LS Mtron Automotive Parts Acquisition
In the fourth quarter of 2018, the Company acquired 80.1% of LS Mtron Ltd.’s automotive parts business, now named Cooper Standard Automotive and Industrial, Inc. The acquisition added jounce brake lines and charge air cooling technology to the Company’s automotive fluid transfer and fuel and brake delivery systems product lines and further expands core product offerings. The base purchase price was $25,750. The noncontrolling interest was determined to have a fair value of $6,400. The results of operations of Cooper Standard Automotive and Industrial, Inc., are included in the Company’s consolidated financial statements from the date of acquisition and reported within the Asia Pacific segment. The pro forma effect of this acquisition would not have materially impacted the Company’s reported results for any periods presented, and as a result no pro forma information has been presented. This acquisition was accounted for as a business combination, and the fair value of identifiable assets acquired and liabilities assumed approximated the fair value of the consideration transferred.

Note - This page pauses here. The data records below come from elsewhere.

(* ===== verification/Failover.v ===== *)
(** * Failover and the circuit breakers
    (src/crates/himadri/src/gateway/route.rs, [with_failover];
    src/crates/himadri/src/gateway/mod.rs, routing keys and API keys)

    The loop that tries targets in order, generic in the circuit breaker, the
    latency store and the operation it runs. The outside world [W] is threaded
    through; [now_ms] and [instant_ns] are the clocks it shows. One request
    runs at a time. *)

From S2P Require Import Prelude CircuitBreaker Str Float Types Errors Strategy Provider.

(** ** Targets *)

Definition target_serves_model (t : Target) (model : string) : bool :=
  match target_models t with
  | None => true
  | Some models => existsb (fun m => bool_decide (m = model)) models
  end.

Definition routing_key (t : Target) : string := default (target_provider t) (target_id t).

Definition get_api_key (env : string -> option string) (provider_keys : gmap string string)
    (t : Target) : result string GatewayError :=
  match target_api_key_env t with
  | Some v =>
      ok_or (env v) (ServiceUnavailable ("Missing API key environment variable: " +:+ v))
  | None =>
      match provider_keys !! routing_key t with
      | Some key => Ok key
      | None => Ok ""
      end
  end.

Inductive AttemptError :=
  | NoTargets
  | AttemptCircuitOpen (provider : string)
  | AttemptProviderNotFound (provider : string)
  | AttemptApiKey (e : GatewayError)
  | AttemptProvider (e : ProviderError).

(** ** The loop *)

(** The mutable state the loop touches: the breakers, the latency store when
    it is recorded, the world. *)
Record FailoverState (B L W : Type) := {
  fs_breakers : gmap string B;
  fs_latency : option L;
  fs_world : W;
}.
Arguments fs_breakers {B L W}.
Arguments fs_latency {B L W}.
Arguments fs_world {B L W}.

Section Loop.
Context {B L W S T : Type} `{CircuitBreakerTrait B} `{LatencyStore L}.
Context (cb_default : B) (now_ms instant_ns : W -> Z).
Context (env : string -> option string).
Context (providers : gmap string (Provider W S)) (provider_keys : gmap string string).
Context (op : Provider W S -> string -> W -> result T ProviderError * W).

(** What an attempt does to the breaker once the operation answered. *)
Definition record_outcome (now : Z) (r : result T ProviderError) (cb : B) : B :=
  match r with
  | Ok _ => cb_record_success cb
  | Err (PRateLimited _) => cb
  | Err e => if provider_retryable e then cb_record_failure now cb else cb
  end.

Definition with_breaker (key : string) (cb : B) (st : FailoverState B L W) : FailoverState B L W :=
  {| fs_breakers := <[key := cb]> (fs_breakers st); fs_latency := fs_latency st;
     fs_world := fs_world st |}.

(** One iteration: its result, the latency it leaves, the state. *)
Definition attempt (candidate : Target) (last_latency : Z) (st : FailoverState B L W)
    : (result T AttemptError * Z) * FailoverState B L W :=
  let key := routing_key candidate in
  let '(ok, cb) := cb_allow (now_ms (fs_world st)) (default cb_default (fs_breakers st !! key)) in
  let st := with_breaker key cb st in
  if negb ok then ((Err (AttemptCircuitOpen (target_provider candidate)), last_latency), st)
  else
    match providers !! key with
    | None => ((Err (AttemptProviderNotFound (target_provider candidate)), last_latency), st)
    | Some provider =>
        match get_api_key env provider_keys candidate with
        | Err e => ((Err (AttemptApiKey e), last_latency), st)
        | Ok api_key =>
            let start := instant_ns (fs_world st) in
            let '(r, w) := op provider api_key (fs_world st) in
            let latency := Z.max 0 (instant_ns w - start) in
            let cb := record_outcome (now_ms w) r cb in
            let store :=
              (fun s => ls_record (target_provider candidate) (as_millis_u64 latency) s)
                <$> fs_latency st in
            ((map_err AttemptProvider r, latency),
             {| fs_breakers := <[key := cb]> (fs_breakers st); fs_latency := store; fs_world := w |})
        end
    end.

(** Whether the loop goes on to the next target after a result. *)
Definition falls_through (r : result T AttemptError) : bool :=
  match r with
  | Ok _ => false
  | Err (AttemptProvider e) => provider_retryable e
  | Err _ => true
  end.

Fixpoint failover_loop (candidate : Target) (rest : list Target) (last_latency : Z)
    (st : FailoverState B L W) : (Target * result T AttemptError * Z) * FailoverState B L W :=
  let '((r, latency), st) := attempt candidate last_latency st in
  match rest with
  | [] => ((candidate, r, latency), st)
  | next :: rest =>
      if falls_through r then failover_loop next rest latency st else ((candidate, r, latency), st)
  end.

(** [None] on an empty list. *)
Definition with_failover (ordered : list Target) (st : FailoverState B L W)
    : option (Target * result T AttemptError * Z) * FailoverState B L W :=
  match ordered with
  | [] => (None, st)
  | candidate :: rest => let '(r, st) := failover_loop candidate rest 0 st in (Some r, st)
  end.

(** ** Proofs *)

(** Candidates that were attempted in turn and all fell through. *)
Inductive tried : list Target -> Z -> FailoverState B L W -> Z -> FailoverState B L W -> Prop :=
  | tried_nil l st : tried [] l st l st
  | tried_cons c cs l st r l1 st1 l2 st2 :
      attempt c l st = ((r, l1), st1) -> falls_through r = true ->
      tried cs l1 st1 l2 st2 -> tried (c :: cs) l st l2 st2.

Lemma failover_loop_spec candidate rest l st :
  let '((t, r, latency), st') := failover_loop candidate rest l st in
  exists pre post l1 st1, candidate :: rest = (pre ++ t :: post)%list /\
    tried pre l st l1 st1 /\ attempt t l1 st1 = ((r, latency), st') /\
    (post = [] \/ falls_through r = false).
Proof.
  revert candidate l st. induction rest as [|next rest IH]; intros candidate l st; cbn [failover_loop];
    destruct (attempt candidate l st) as [[r l1] st1] eqn:Ea.
  - exists [], [], l, st. split_and!; [done|constructor|done|by left].
  - destruct (falls_through r) eqn:Ef.
    + specialize (IH next l1 st1).
      destruct (failover_loop next rest l1 st1) as [[[t r'] latency] st'].
      destruct IH as (pre & post & l2 & st2 & Heq & Htried & Hatt & Hend).
      exists (candidate :: pre), post, l2, st2. rewrite Heq.
      split_and!; [done|by econstructor|done|done].
    + exists [], (next :: rest), l, st. split_and!; [done|constructor|done|by right].
Qed.
(* ===== verification/MetricsRegistry.v ===== *)
(** * The metrics registry
    (src/crates/himadri-observability/src/metrics.rs)

    The families of the process and their registration, in the order of the source. Auditing.v
    and Pii.v have the counters themselves; the Prometheus library, which checks a
    definition, keeps the registry and prints it, is an argument. *)

From S2P Require Import Prelude Str Float Types.

(** ** Families *)

Inductive MetricKind :=
  | KCounter
  | KCounterVec (labels : list string)
  | KGauge
  | KHistogram (buckets : list string)
  | KHistogramVec (buckets labels : list string).

Record MetricFamily := { mf_name : string; mf_help : string; mf_kind : MetricKind }.

Definition family (name help : string) (kind : MetricKind) : MetricFamily :=
  {| mf_name := name; mf_help := help; mf_kind := kind |}.

Definition by_model : MetricKind := KCounterVec ["provider"; "model"].

(** The bounds as the source writes them. *)
Definition request_buckets : list string :=
  ["0.001"; "0.005"; "0.01"; "0.025"; "0.05"; "0.1"; "0.25"; "0.5"; "1.0"; "2.5"; "5.0"; "10.0"].

Definition scan_buckets : list string := ["0.0001"; "0.0005"; "0.001"; "0.005"; "0.01"; "0.05"; "0.1"; "0.5"].

(** [collectors] *)
Definition collectors : list MetricFamily :=
  [family "himadri_requests_total" "Total number of requests" by_model;
   family "himadri_request_duration_seconds" "Request duration in seconds" (KHistogram request_buckets);
   family "himadri_tokens_input_total" "Total input tokens" by_model;
   family "himadri_tokens_output_total" "Total output tokens" by_model;
   family "himadri_provider_errors_total" "Total provider errors" by_model;
   family "himadri_cost_usd_total" "Total cost in USD (stored as micro-USD)" by_model;
   family "himadri_rate_limit_rejections_total" "Total rate limit rejections" KCounter;
   family "himadri_circuit_breaker_state" "Circuit breaker state (0=closed, 1=open, 2=half_open)" KGauge;
   family "himadri_active_connections" "Number of active connections" KGauge;
   family "himadri_cache_hits_total" "Total response cache hits" KCounter;
   family "himadri_cache_misses_total" "Total response cache misses" KCounter;
   family "himadri_guardrails_pii_detections_total"
     "PII entities detected by guardrails (types/counts only, never values)"
     (KCounterVec ["entity_type"; "direction"; "action"]);
   family "himadri_guardrails_requests_blocked_total" "Requests/responses blocked by PII guardrails"
     (KCounterVec ["direction"]);
   family "himadri_guardrails_scan_duration_seconds" "PII guardrail scan duration in seconds"
     (KHistogramVec scan_buckets ["direction"]);
   family "himadri_guardrails_engine_errors_total" "PII guardrail engine failures" KCounter].

(** ** Registration *)

Section Registry.
Context {Reg : Type} (fresh : Reg) (register : MetricFamily -> Reg -> result Reg string).
(** What the library makes of a definition. *)
Context (define : MetricFamily -> result unit string).

(** [Metrics::new]: [None] is the panic of an [expect]. *)
Definition register_collectors (fs : list MetricFamily) (r : Reg) : option Reg :=
  foldl (fun o f => r ← o; match register f r with Ok r => Some r | Err _ => None end) (Some r) fs.

Definition metrics_registry_new : option Reg :=
  if forallb (fun f => match define f with Ok _ => true | Err _ => false end) collectors
  then register_collectors collectors fresh
  else None.

(** The registry refuses a family only for its name: when one of that name is there. *)
Context (names : Reg -> list string) (fresh_empty : names fresh = []).
Context (register_name : forall f r, mf_name f ∉ names r ->
  exists r', register f r = Ok r' /\ names r' = mf_name f :: names r).

Lemma register_collectors_ok fs r : NoDup (mf_name <$> fs) -> (forall f, f ∈ fs -> mf_name f ∉ names r) ->
  exists r', register_collectors fs r = Some r' /\ names r' = (reverse (mf_name <$> fs) ++ names r)%list.
Proof.
  unfold register_collectors. revert r. induction fs as [|f fs IH]; intros r Hnd Hnew; [by exists r|].
  rewrite fmap_cons in Hnd. apply NoDup_cons in Hnd as [Hf Hnd]. cbn [foldl mbind option_bind].
  destruct (register_name f r) as (r1 & -> & Hr1); [by apply Hnew; left|].
  destruct (IH r1 Hnd) as (r' & -> & Hn).
  - intros g Hg. rewrite Hr1, not_elem_of_cons. split; [|by apply Hnew; right].
    intros Heq. apply Hf. rewrite <- Heq. by apply list_elem_of_fmap_2.
  - exists r'. split; [done|]. rewrite Hn, Hr1, fmap_cons, reverse_cons, <- (assoc_L (++)%list). done.
Qed.

Lemma collector_names_distinct : NoDup (mf_name <$> collectors).
Proof. by apply (bool_decide_unpack _); vm_compute. Qed.

(** The process never panics over its metrics: the fifteen names are distinct, so every
    family is registered. *)
Theorem metrics_registered : (forall f, f ∈ collectors -> define f = Ok tt) ->
  exists r, metrics_registry_new = Some r /\ names r = reverse (mf_name <$> collectors).
Proof.
  intros Hd. unfold metrics_registry_new.
  replace (forallb _ collectors) with true.
  - destruct (register_collectors_ok collectors fresh collector_names_distinct) as (r & Hr & Hn).
    { intros f _. rewrite fresh_empty. apply not_elem_of_nil. }
    exists r. split; [done|]. by rewrite Hn, fresh_empty, app_nil_r.
  - symmetry. apply forallb_forall. intros f Hf%list_elem_of_In. by rewrite Hd.
Qed.
End Registry.

(** A registry that is a list of names. *)
Example metrics_of_list :
  metrics_registry_new [] (fun f r => if decide (mf_name f ∈ r) then Err "AlreadyReg" else Ok (mf_name f :: r))
    (fun _ => Ok tt) = Some (reverse (mf_name <$> collectors)).
Proof. by vm_compute. Qed.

In 2019, the Company recorded insignificant measurement period adjustments primarily due to working capital adjustments, which resulted in an increase to the base purchase price.
Hutchings Automotive Products Acquisition
In the fourth quarter of 2018, the Company acquired the assets and liabilities of Hutchings Automotive Products, LLC (“Hutchings”), a North American supplier of high quality fluid carrying products for automotive powertrain and coolant systems applications. The base purchase price was $42,100. The results of operations of Hutchings are included in the Company's consolidated financial statements from the date of acquisition and reported within the North America segment. The pro forma effect of this acquisition would not have materially impacted the Company’s reported results for any periods presented, and as a result no pro forma information has been presented. This acquisition was accounted for as a business combination, resulting in the recognition of intangible assets of $11,100 and tax deductible goodwill of $5,200.